Proposed System Design: Fig. 1 shows the architecture of the proposed 64-channel neural stimulator system. The overall system consists of a global 8-bit current digital-to-analog converter (DAC), level shifter, bandgap reference, digital controller, and 64-channel stimulator units composed of the output current driver with local 3-bit DAC and bootstrapped switch for charge balancing as shown in Fig. 1a. The global 8-bit DAC and local 3-bit DAC can control stimulation current from 1µA up to 1.8mA. The output driver implemented with a regulated cascode current source generates bi-phasic pulses capable of stimulating tissue with an almost complete VDD (5V) compliance range by setting Vrefp and Vrefn to 4.98V and 0.02V, respectively. Stimulation current pulse is configured with sequence anodic/cathodic, off, cathodic/anodic, and discharge periods. The bootstrapped switch shorts the working electrodes to the reference electrode biased at the voltage of VCM with low on-resistance at the discharge period. The level shifter changes the DC level of the digital signal from the digital controller (1.8V) to the high voltage level for the output current driver (5V). A digital controller with an SPI slave interface operating in 10MHz configures the registers for controlling the stimulation parameters of CH (which channel is activated), Ton (timing information of anodic, off, cathodic, and discharge pulses), DAC (current of the global DAC), and Amp(current of the local DAC in stimulation unit).
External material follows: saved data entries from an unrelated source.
(** * 102shows: the APA102 strip driver and the colour-cycle template

    A shallow embedding of [server/drivers/apa102.py] and
    [server/lightshows/templates/colorcycle.py], with the properties of the
    wire format, of the frame buffer and of the show life cycle that the
    design document states about them. *)

From Stdlib Require Import String Ascii ZArith List Bool Lia SpecFloat.
From Stdlib Require Import Permutation.
Import ListNotations.
Local Open Scope Z_scope.

(** ** Python values and primitives used by the two files *)

Module Py.

(** The exceptions that the modelled code can raise or let through. *)
Inductive exn : Type :=
| KeyboardInterrupt
| InvalidParameters (msg : string)
| InvalidParameters_unknown (param_name : string)
| InvalidParameters_value (param_name : string)
| IndexError
| ZeroDivisionError
| OverflowError
| ValueError
| TypeError
| OtherError (what : string).

(** The outcome of a call: a value, or a raised exception. *)
Inductive result (A : Type) : Type :=
| Ok (a : A)
| Raise (e : exn).
Arguments Ok {A} a.
Arguments Raise {A} e.

Definition bind {A B : Type} (r : result A) (k : A -> result B) : result B :=
  match r with
  | Ok a => k a
  | Raise e => Raise e
  end.

(** *** Floats: IEEE 754 binary64, as CPython's [float] *)

Definition prec : Z := 53.
Definition emax : Z := 1024.

(** An integer as an exact, not yet rounded, binary number. *)
Definition exact_of_int (z : Z) : spec_float :=
  match z with
  | Z0 => S754_zero false
  | Zpos m => S754_finite false m 0
  | Zneg m => S754_finite true m 0
  end.

Definition is_finite (f : spec_float) : bool :=
  match f with
  | S754_zero _ | S754_finite _ _ _ => true
  | _ => false
  end.

(** [float(z)]: the nearest double, ties to even; too large an integer
    raises [OverflowError]. *)
Definition float_of_int (z : Z) : result spec_float :=
  let f := binary_normalize prec emax z 0 false in
  if is_finite f then Ok f else Raise OverflowError.

(** [a / b] on two integers: the correctly rounded quotient. *)
Definition int_truediv (a b : Z) : result spec_float :=
  if b =? 0 then Raise ZeroDivisionError
  else
    match a with
    | Z0 => Ok (S754_zero (b <? 0))
    | _ =>
        let f := SFdiv prec emax (exact_of_int a) (exact_of_int b) in
        if is_finite f then Ok f else Raise OverflowError
    end.

(** [x * n] for a float [x] and an integer [n]. *)
Definition float_mul_int (x : spec_float) (n : Z) : result spec_float :=
  bind (float_of_int n) (fun fn => Ok (SFmul prec emax x fn)).

(** [round(x)] with one argument: the nearest integer, ties to the even
    one; NaN and the infinities raise. *)
Definition round (x : spec_float) : result Z :=
  match x with
  | S754_nan => Raise ValueError
  | S754_infinity _ => Raise OverflowError
  | S754_zero _ => Ok 0
  | S754_finite s m e =>
      let mag :=
        if 0 <=? e then Z.shiftl (Zpos m) e
        else
          let d := Z.shiftl 1 (- e) in
          let q := Zpos m / d in
          let r := Zpos m mod d in
          match 2 * r ?= d with
          | Lt => q
          | Gt => q + 1
          | Eq => if Z.even q then q else q + 1
          end in
      Ok (if s then - mag else mag)
  end.

(** [a % b] on integers: the result has the sign of the divisor. *)
Definition int_mod (a b : Z) : result Z :=
  if b =? 0 then Raise ZeroDivisionError else Ok (a mod b).

(** *** Lists *)

Definition len {A : Type} (l : list A) : Z := Z.of_nat (length l).

(** The position that an index denotes: negative indexes count from the
    end, anything outside the list is an [IndexError]. *)
Definition index_of {A : Type} (l : list A) (i : Z) : result nat :=
  if (0 <=? i) && (i <? len l) then Ok (Z.to_nat i)
  else if (- len l <=? i) && (i <? 0) then Ok (Z.to_nat (len l + i))
  else Raise IndexError.

Fixpoint update {A : Type} (l : list A) (n : nat) (v : A) : list A :=
  match l, n with
  | [], _ => []
  | _ :: t, O => v :: t
  | h :: t, S n' => h :: update t n' v
  end.

(** [l[i]] *)
Definition getitem (l : list Z) (i : Z) : result Z :=
  bind (index_of l i) (fun n => Ok (nth n l 0)).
The output driver operates in a 5V supply voltage while the other is under the 1.8V supply voltage with standard CMOS technology. Fig. 1b shows stimulation pulses generated by the SPI interface, showing that the MOSI (master output slave input) command signal triggers the stimulation. All stimulation parameters are independently configurable, and the SPI commands can configure mono-phasic, symmetric, and asymmetric bi-phasic stimuli. The pulse width can be controlled from 1µs up to 1023µs.
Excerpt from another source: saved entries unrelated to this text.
(** ** The settings and the state *)

(* src: cc/scheduler/scheduler_settings.h 12-24 SchedulerSettings *)
Record SchedulerSettings := {
  deadline_scheduling_enabled : bool;
  impl_side_painting : bool;
  timeout_and_draw_when_animation_checkerboards : bool;
  maximum_number_of_failed_draws_before_draw_is_forced_ : Z;
  using_synchronous_renderer_compositor : bool;
  throttle_frame_production : bool;
  switch_to_low_latency_if_possible : bool
}.

(* src: cc/scheduler/scheduler_settings.cc 9-16 SchedulerSettings::SchedulerSettings *)
Definition default_settings : SchedulerSettings := {|
  deadline_scheduling_enabled := true;
  impl_side_painting := false;
  timeout_and_draw_when_animation_checkerboards := true;
  maximum_number_of_failed_draws_before_draw_is_forced_ := 3;
  using_synchronous_renderer_compositor := false;
  throttle_frame_production := true;
  switch_to_low_latency_if_possible := false
|}.

(** Times are microseconds, the representation of [base::TimeTicks] and
    [base::TimeDelta]. *)
(* src: cc/output/begin_frame_args.h 13-50 BeginFrameArgs *)
Record BeginFrameArgs := { frame_time : Z; deadline : Z; interval : Z }.

(* src: cc/output/begin_frame_args.cc 10-14 BeginFrameArgs::BeginFrameArgs *)
Definition invalid_args : BeginFrameArgs :=
  {| frame_time := 0; deadline := 0; interval := -1 |}.

(* src: cc/scheduler/scheduler_state_machine.h 267-299! SchedulerStateMachine *)
Record StateMachine := mkStateMachine {
  output_surface_state_ : OutputSurfaceState;
  begin_impl_frame_state_ : BeginImplFrameState;
  commit_state_ : CommitState;
  texture_state_ : TextureState;
  forced_redraw_state_ : ForcedRedrawOnTimeoutState;
  readback_state_ : SynchronousReadbackState;
  last_begin_impl_frame_args_ : BeginFrameArgs;
  commit_count_ : Z;
  current_frame_number_ : Z;
  last_frame_number_swap_performed_ : Z;
  last_frame_number_begin_main_frame_sent_ : Z;
  last_frame_number_update_visible_tiles_was_called_ : Z;
  last_frame_number_manage_tiles_called_ : Z;
  consecutive_failed_draws_ : Z;
  needs_redraw_ : bool;
  needs_manage_tiles_ : bool;
  swap_used_incomplete_tile_ : bool;
  needs_commit_ : bool;
  main_thread_needs_layer_textures_ : bool;
  inside_poll_for_anticipated_draw_triggers_ : bool;
  visible_ : bool;
  can_start_ : bool;
  can_draw_ : bool;
  has_pending_tree_ : bool;
  pending_tree_is_ready_for_activation_ : bool;
  active_tree_needs_first_draw_ : bool;
  draw_if_possible_failed_ : bool;
  did_create_and_initialize_first_output_surface_ : bool;
  smoothness_takes_priority_ : bool;
  skip_begin_main_frame_to_reduce_latency_ : bool
}.

#[export] Instance eta_StateMachine : Eta StateMachine := fun s =>
  mkStateMachine (output_surface_state_ s) (begin_impl_frame_state_ s) (commit_state_ s)
    (texture_state_ s) (forced_redraw_state_ s) (readback_state_ s)
    (last_begin_impl_frame_args_ s) (commit_count_ s) (current_frame_number_ s)
    (last_frame_number_swap_performed_ s) (last_frame_number_begin_main_frame_sent_ s)
    (last_frame_number_update_visible_tiles_was_called_ s)
    (last_frame_number_manage_tiles_called_ s) (consecutive_failed_draws_ s)
    (needs_redraw_ s) (needs_manage_tiles_ s) (swap_used_incomplete_tile_ s)
    (needs_commit_ s) (main_thread_needs_layer_textures_ s)
    (inside_poll_for_anticipated_draw_triggers_ s) (visible_ s) (can_start_ s)
    (can_draw_ s) (has_pending_tree_ s) (pending_tree_is_ready_for_activation_ s)
    (active_tree_needs_first_draw_ s) (draw_if_possible_failed_ s)
    (did_create_and_initialize_first_output_surface_ s) (smoothness_takes_priority_ s)
    (skip_begin_main_frame_to_reduce_latency_ s).

(* src: cc/scheduler/scheduler_state_machine.cc 16-46 SchedulerStateMachine::SchedulerStateMachine *)
Definition initial_state : StateMachine := {|
  output_surface_state_ := OUTPUT_SURFACE_LOST;
  begin_impl_frame_state_ := BEGIN_IMPL_FRAME_STATE_IDLE;
  commit_state_ := COMMIT_STATE_IDLE;
  texture_state_ := LAYER_TEXTURE_STATE_UNLOCKED;
  forced_redraw_state_ := FORCED_REDRAW_STATE_IDLE;
  readback_state_ := READBACK_STATE_IDLE;
  last_begin_impl_frame_args_ := invalid_args;
  commit_count_ := 0;
  current_frame_number_ := 0;
  last_frame_number_swap_performed_ := -1;
  last_frame_number_begin_main_frame_sent_ := -1;
  last_frame_number_update_visible_tiles_was_called_ := -1;
  last_frame_number_manage_tiles_called_ := -1;
  consecutive_failed_draws_ := 0;
  needs_redraw_ := false;
  needs_manage_tiles_ := false;
  swap_used_incomplete_tile_ := false;
  needs_commit_ := false;
  main_thread_needs_layer_textures_ := false;
  inside_poll_for_anticipated_draw_triggers_ := false;
  visible_ := false;
  can_start_ := false;
  can_draw_ := false;
  has_pending_tree_ := false;
  pending_tree_is_ready_for_activation_ := false;
  active_tree_needs_first_draw_ := false;
  draw_if_possible_failed_ := false;
  did_create_and_initialize_first_output_surface_ := false;
  smoothness_takes_priority_ := false;
  skip_begin_main_frame_to_reduce_latency_ := false
|}.

(** ** Names, as the tracing code prints them *)

(* src: cc/scheduler/scheduler_state_machine.cc 48-64 OutputSurfaceStateToString *)
Definition OutputSurfaceStateToString (state : OutputSurfaceState) : string :=
  match state with
  | OUTPUT_SURFACE_ACTIVE => "OUTPUT_SURFACE_ACTIVE"
  | OUTPUT_SURFACE_LOST => "OUTPUT_SURFACE_LOST"
  | OUTPUT_SURFACE_CREATING => "OUTPUT_SURFACE_CREATING"
  | OUTPUT_SURFACE_WAITING_FOR_FIRST_COMMIT => "OUTPUT_SURFACE_WAITING_FOR_FIRST_COMMIT"
  | OUTPUT_SURFACE_WAITING_FOR_FIRST_ACTIVATION => "OUTPUT_SURFACE_WAITING_FOR_FIRST_ACTIVATION"
  end.

(* src: cc/scheduler/scheduler_state_machine.cc 66-80 BeginImplFrameStateToString *)
Definition BeginImplFrameStateToString (state : BeginImplFrameState) : string :=
  match state with
  | BEGIN_IMPL_FRAME_STATE_IDLE => "BEGIN_IMPL_FRAME_STATE_IDLE"
  | BEGIN_IMPL_FRAME_STATE_BEGIN_FRAME_STARTING => "BEGIN_IMPL_FRAME_STATE_BEGIN_FRAME_STARTING"
  | BEGIN_IMPL_FRAME_STATE_INSIDE_BEGIN_FRAME => "BEGIN_IMPL_FRAME_STATE_INSIDE_BEGIN_FRAME"
  | BEGIN_IMPL_FRAME_STATE_INSIDE_DEADLINE => "BEGIN_IMPL_FRAME_STATE_INSIDE_DEADLINE"
  end.

(* src: cc/scheduler/scheduler_state_machine.cc 82-95 CommitStateToString *)
Definition CommitStateToString (state : CommitState) : string :=
  match state with
  | COMMIT_STATE_IDLE => "COMMIT_STATE_IDLE"
  | COMMIT_STATE_FRAME_IN_PROGRESS => "COMMIT_STATE_FRAME_IN_PROGRESS"
  | COMMIT_STATE_READY_TO_COMMIT => "COMMIT_STATE_READY_TO_COMMIT"
  | COMMIT_STATE_WAITING_FOR_FIRST_DRAW => "COMMIT_STATE_WAITING_FOR_FIRST_DRAW"
  end.

(* src: cc/scheduler/scheduler_state_machine.cc 97-108 TextureStateToString *)
Definition TextureStateToString (state : TextureState) : string :=
  match state with
  | LAYER_TEXTURE_STATE_UNLOCKED => "LAYER_TEXTURE_STATE_UNLOCKED"
  | LAYER_TEXTURE_STATE_ACQUIRED_BY_MAIN_THREAD => "LAYER_TEXTURE_STATE_ACQUIRED_BY_MAIN_THREAD"
  | LAYER_TEXTURE_STATE_ACQUIRED_BY_IMPL_THREAD => "LAYER_TEXTURE_STATE_ACQUIRED_BY_IMPL_THREAD"
  end.

(* src: cc/scheduler/scheduler_state_machine.cc 110-130 SynchronousReadbackStateToString *)
Definition SynchronousReadbackStateToString (state : SynchronousReadbackState) : string :=
  match state with
  | READBACK_STATE_IDLE => "READBACK_STATE_IDLE"
  | READBACK_STATE_NEEDS_BEGIN_MAIN_FRAME => "READBACK_STATE_NEEDS_BEGIN_MAIN_FRAME"
  | READBACK_STATE_WAITING_FOR_COMMIT => "READBACK_STATE_WAITING_FOR_COMMIT"
  | READBACK_STATE_WAITING_FOR_ACTIVATION => "READBACK_STATE_WAITING_FOR_ACTIVATION"
  | READBACK_STATE_WAITING_FOR_DRAW_AND_READBACK => "READBACK_STATE_WAITING_FOR_DRAW_AND_READBACK"
  | READBACK_STATE_WAITING_FOR_REPLACEMENT_COMMIT => "READBACK_STATE_WAITING_FOR_REPLACEMENT_COMMIT"
  | READBACK_STATE_WAITING_FOR_REPLACEMENT_ACTIVATION => "READBACK_STATE_WAITING_FOR_REPLACEMENT_ACTIVATION"
  end.

(* src: cc/scheduler/scheduler_state_machine.cc 132-146 ForcedRedrawOnTimeoutStateToString *)
Definition ForcedRedrawOnTimeoutStateToString (state : ForcedRedrawOnTimeoutState) : string :=
  match state with
  | FORCED_REDRAW_STATE_IDLE => "FORCED_REDRAW_STATE_IDLE"
  | FORCED_REDRAW_STATE_WAITING_FOR_COMMIT => "FORCED_REDRAW_STATE_WAITING_FOR_COMMIT"
  | FORCED_REDRAW_STATE_WAITING_FOR_ACTIVATION => "FORCED_REDRAW_STATE_WAITING_FOR_ACTIVATION"
  | FORCED_REDRAW_STATE_WAITING_FOR_DRAW => "FORCED_REDRAW_STATE_WAITING_FOR_DRAW"
  end.

(* src: cc/scheduler/scheduler_state_machine.cc 148-177 ActionToString *)
Definition ActionToString (state : Action) : string :=
  match state with
  | ACTION_NONE => "ACTION_NONE"
  | ACTION_SEND_BEGIN_MAIN_FRAME => "ACTION_SEND_BEGIN_MAIN_FRAME"
  | ACTION_COMMIT => "ACTION_COMMIT"
  | ACTION_UPDATE_VISIBLE_TILES => "ACTION_UPDATE_VISIBLE_TILES"
  | ACTION_ACTIVATE_PENDING_TREE => "ACTION_ACTIVATE_PENDING_TREE"
  | ACTION_DRAW_AND_SWAP_IF_POSSIBLE => "ACTION_DRAW_AND_SWAP_IF_POSSIBLE"
  | ACTION_DRAW_AND_SWAP_FORCED => "ACTION_DRAW_AND_SWAP_FORCED"
  | ACTION_DRAW_AND_SWAP_ABORT => "ACTION_DRAW_AND_SWAP_ABORT"
  | ACTION_DRAW_AND_READBACK => "ACTION_DRAW_AND_READBACK"
  | ACTION_BEGIN_OUTPUT_SURFACE_CREATION => "ACTION_BEGIN_OUTPUT_SURFACE_CREATION"
  | ACTION_ACQUIRE_LAYER_TEXTURES_FOR_MAIN_THREAD => "ACTION_ACQUIRE_LAYER_TEXTURES_FOR_MAIN_THREAD"
  | ACTION_MANAGE_TILES => "ACTION_MANAGE_TILES"
  end.

(** ** What to do next *)
Section StateMachine.
Variable settings_ : SchedulerSettings.
Implicit Types s : StateMachine.

(* src: cc/scheduler/scheduler_state_machine.h 96-99 CommitPending *)
Definition CommitPending s : bool :=
  (commit_state_ s == COMMIT_STATE_FRAME_IN_PROGRESS) ||
  (commit_state_ s == COMMIT_STATE_READY_TO_COMMIT).

(* src: cc/scheduler/scheduler_state_machine.cc 273-276 HasSentBeginMainFrameThisFrame *)
Definition HasSentBeginMainFrameThisFrame s : bool :=
  current_frame_number_ s =? last_frame_number_begin_main_frame_sent_ s.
Fig. 2 shows the schematic of the output current driver. The impedance of output node is boosted by a regulated cascode scheme for constant current injection, regardless of the voltage fluctuation across the electrode-tissue impedance with wide range of the current amplitude. The output compliance voltage is maximized through the negative feedback loop through the OTAs (operating transconductance amplifiers), ensuring the source node voltages of M1 and M2 are kept as constant as possible with Vrefp of 4.98V and Vrefn of 0.02V, allowing the high compliance voltage of 4.9V out of the 5V supply voltage. The 3 bit local DAC controls the current amplitude of anodic and cathodic pulses from the 8 bit global current DAC.